(* ===== verification/RilSockets.v ===== *)
(** * libril/ril.cpp: the names of the sockets

    The daemon listens on one socket per SIM and on one for debugging.  The
    name of the first one can be set; it is copied through arrays of fixed
    sizes.  Characters are numbers, and an array is a list of them. *)

From S2P Require Import Prelude Texts RilTypes RilCore RilSystem.

(** ** Arrays of characters *)

(** [strncpy(dst, s, n)] of a string that ends. *)
Definition strncpy (dst s : list Z) (n : nat) : outcome (list Z) :=
  if (n <=? length dst)%nat then Ret (take n (s ++ replicate n 0) ++ drop n dst) else Fault.

(** The same from an array: [n] characters, or those up to a zero, are read. *)
Definition strncpy_array (dst src : list Z) (n : nat) : outcome (list Z) :=
  match c_string src with
  | Some s => strncpy dst s n
  | None => if (n <=? length src)%nat then strncpy dst src n else Fault
  end.

(** [strlcat(dst, s, size)]. *)
Definition strlcat (dst s : list Z) (size : nat) : outcome (list Z) :=
  match c_string dst with
  | None => Fault
  | Some d => if (size <=? length dst)%nat then
      let text := take (size - 1) (d ++ s) in Ret (text ++ 0 :: drop (S (length text)) dst)
    else Fault
  end.

(** The characters of a text. *)
Definition chars (s : string) : list Z := map (fun c => Z.of_nat (Ascii.nat_of_ascii c)) (String.list_ascii_of_string s).

Definition SOCKET_NAME_RIL : list Z := chars "rild".
Definition SOCKET2_NAME_RIL : list Z := chars "rild2".
Definition SOCKET3_NAME_RIL : list Z := chars "rild3".
Definition SOCKET4_NAME_RIL : list Z := chars "rild4".
Definition SOCKET_NAME_RIL_DEBUG : list Z := chars "rild-debug".

(** The sizes of telephony/ril.h, and the number of SIMs. *)
Class SocketLimits : Type := { MAX_SOCKET_NAME_LENGTH : nat; MAX_DEBUG_SOCKET_NAME_LENGTH : nat; SIM_COUNT : Z }.

(** The control sockets of [init] and what [listen] returns. *)
Class ControlSockets : Type := { android_get_control_socket : list Z -> Z; listen : Z -> Z }.

Section Names.
Context {L : SocketLimits}.

(** An array that is initialised with a text. *)
Definition array_of (size : nat) (s : list Z) : list Z := s ++ replicate (size - length s) 0.

Definition initial_rild : list Z := array_of MAX_SOCKET_NAME_LENGTH SOCKET_NAME_RIL.

Definition RIL_setRilSocketName (s rild : list Z) : outcome (list Z) := strncpy rild s MAX_SOCKET_NAME_LENGTH.

(** The name that [startListen] asks for: ten characters, of which nine are
    copied; [None] for a wrong number. *)
Definition socket_name (socket_id : Z) (rild : list Z) : outcome (option (list Z)) :=
  let array := replicate 10 0 in
  let name src := match strncpy_array array src 9 with Ret a => Ret (c_string a) | Abort => Abort | Fault => Fault end in
  if socket_id =? 0 then name rild
  else if (socket_id =? 1) && (2 <=? SIM_COUNT) then name (SOCKET2_NAME_RIL ++ [0])
  else if (socket_id =? 2) && (3 <=? SIM_COUNT) then name (SOCKET3_NAME_RIL ++ [0])
  else if (socket_id =? 3) && (4 <=? SIM_COUNT) then name (SOCKET4_NAME_RIL ++ [0])
  else Ret None.

(** The name of the debug socket: what follows "rild" in the name of the first
    socket is appended. *)
Definition debug_name (rild : list Z) : outcome (option (list Z)) :=
  match c_string rild with
  | None => Fault
  | Some s =>
      let array := array_of MAX_DEBUG_SOCKET_NAME_LENGTH SOCKET_NAME_RIL_DEBUG in
      if (length SOCKET_NAME_RIL <=? length s)%nat then
        match strlcat array (drop (length SOCKET_NAME_RIL) s) MAX_DEBUG_SOCKET_NAME_LENGTH with
        | Ret a => Ret (c_string a)
        | Abort => Abort
        | Fault => Fault
        end
      else Ret (c_string array)
  end.

Context {C : ControlSockets}.

(** [startListen]: the descriptor to listen on; the daemon exits when there is
    none, and nothing happens for a wrong number. *)
Definition startListen (socket_id : Z) (rild : list Z) : outcome (option Z) :=
  match socket_name socket_id rild with
  | Ret (Some name) =>
      let fdListen := android_get_control_socket name in
      if fdListen <? 0 then Abort else
      if listen fdListen <? 0 then Abort else Ret (Some fdListen)
  | Ret None => Ret None
  | Abort => Abort
  | Fault => Fault
  end.

(** The debug socket in [RIL_register]. *)
Definition start_debug (rild : list Z) : outcome Z :=
  match debug_name rild with
  | Ret (Some name) =>
      let s_fdDebug := android_get_control_socket name in
      if s_fdDebug <? 0 then Abort else
      if listen s_fdDebug <? 0 then Abort else Ret s_fdDebug
  | Ret None => Fault
  | Abort => Abort
  | Fault => Fault
  end.

End Names.

(** [RIL_setcallbacks]: the vendor functions, here their version, are
    replaced. *)
Definition RIL_setcallbacks (v : Z) : R unit := modify (fun s => with_register (s_registerCalled s) v s).

(** ** Names that fit *)

Lemma c_string_array s n : no_zero s -> (length s < n)%nat -> c_string (array_of n s) = Some s.
Proof.
  intros Hs Hn. unfold array_of. replace (n - length s)%nat with (S (n - length s - 1)) by lia. by apply c_string_zero.
Qed.

Lemma strncpy_fits dst s n : no_zero s -> (length s < n <= length dst)%nat ->
  exists a, strncpy dst s n = Ret a /\ c_string a = Some s /\ length a = length dst.
Proof.
  intros Hs Hn. unfold strncpy. destruct (Nat.leb_spec n (length dst)); [|lia]. eexists. split; [reflexivity|].
  rewrite take_app_ge by lia. replace (n - length s)%nat with (S (n - length s - 1)) by lia.
  destruct n as [|n]; [lia|]. cbn [replicate take]. rewrite <- app_assoc. cbn [app]. split; [by apply c_string_zero|].
  rewrite !length_app. cbn [length]. rewrite length_app, length_take, length_replicate, length_drop. lia.
Qed.

Section Fits.
Context {L : SocketLimits}.

(** A name that is shorter than its array, and than ten characters, is the one
    that the daemon listens on, and the debug socket has the same suffix if
    that fits. *)
Lemma set_name_is_used name rild : length rild = MAX_SOCKET_NAME_LENGTH -> no_zero name -> (length name < MAX_SOCKET_NAME_LENGTH)%nat ->
  exists rild', RIL_setRilSocketName name rild = Ret rild' /\ length rild' = MAX_SOCKET_NAME_LENGTH /\
    ((length name < 9)%nat -> socket_name 0 rild' = Ret (Some name)) /\
    ((4 <= length name)%nat -> (length name + 6 < MAX_DEBUG_SOCKET_NAME_LENGTH)%nat ->
      debug_name rild' = Ret (Some (SOCKET_NAME_RIL_DEBUG ++ drop 4 name))).
Proof.
  intros Hr Hn Hl. destruct (strncpy_fits rild name MAX_SOCKET_NAME_LENGTH Hn ltac:(lia)) as (a & Ha & Hc & Hal).
  exists a. split; [exact Ha|]. split; [lia|]. split.
  - intros H9. unfold socket_name, strncpy_array. simpl (0 =? 0). cbv iota. rewrite Hc.
    by destruct (strncpy_fits (replicate 10 0) name 9 Hn) as (b & -> & -> & _); [rewrite length_replicate; lia|].
  - intros H4 Hd. unfold debug_name. rewrite Hc. change (length SOCKET_NAME_RIL) with 4%nat.
    destruct (Nat.leb_spec 4 (length name)); [|lia].
    assert (Hz : no_zero SOCKET_NAME_RIL_DEBUG) by (by repeat constructor).
    assert (Hld : length SOCKET_NAME_RIL_DEBUG = 10%nat) by done.
    unfold strlcat. rewrite c_string_array by (done || lia).
    assert (length (array_of MAX_DEBUG_SOCKET_NAME_LENGTH SOCKET_NAME_RIL_DEBUG) = MAX_DEBUG_SOCKET_NAME_LENGTH) as -> by
      (unfold array_of; rewrite length_app, length_replicate; lia).
    rewrite (proj2 (Nat.leb_le _ _)) by lia. rewrite take_ge by (rewrite length_app, length_drop; lia).
    rewrite c_string_zero; [done|]. apply Forall_app. split; [done|by apply Forall_drop].
Qed.

End Fits.

(** ** Names that do not fit *)

Definition sample_limits : SocketLimits := {| MAX_SOCKET_NAME_LENGTH := 6; MAX_DEBUG_SOCKET_NAME_LENGTH := 12; SIM_COUNT := 1 |}.

(** A name as long as the array is copied without a zero at the end, and is
    read behind it when the daemon starts to listen. *)
Lemma long_name_read_outside : exists rild,
  @RIL_setRilSocketName sample_limits (chars "rild10") (@initial_rild sample_limits) = Ret rild /\
  c_string rild = None /\ @socket_name sample_limits 0 rild = Fault.
Proof. by eexists. Qed.

(** With the default name the sockets are rild and rild-debug. *)
Lemma default_names :
  @socket_name sample_limits 0 (@initial_rild sample_limits) = Ret (Some SOCKET_NAME_RIL) /\
  @debug_name sample_limits (@initial_rild sample_limits) = Ret (Some SOCKET_NAME_RIL_DEBUG) /\
  @socket_name sample_limits 1 (@initial_rild sample_limits) = Ret None.
Proof. done. Qed.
***
# What you should do
In the listing above, find the line with "((length name <" and the line with "- intros H9."; set down exactly those two lines and every line between them, nothing more.

# Answer for the task
    ((length name < 9)%nat -> socket_name 0 rild' = Ret (Some name)) /\
    ((4 <= length name)%nat -> (length name + 6 < MAX_DEBUG_SOCKET_NAME_LENGTH)%nat ->
      debug_name rild' = Ret (Some (SOCKET_NAME_RIL_DEBUG ++ drop 4 name))).
Proof.
  intros Hr Hn Hl. destruct (strncpy_fits rild name MAX_SOCKET_NAME_LENGTH Hn ltac:(lia)) as (a & Ha & Hc & Hal).
  exists a. split; [exact Ha|]. split; [lia|]. split.
  - intros H9. unfold socket_name, strncpy_array. simpl (0 =? 0). cbv iota. rewrite Hc.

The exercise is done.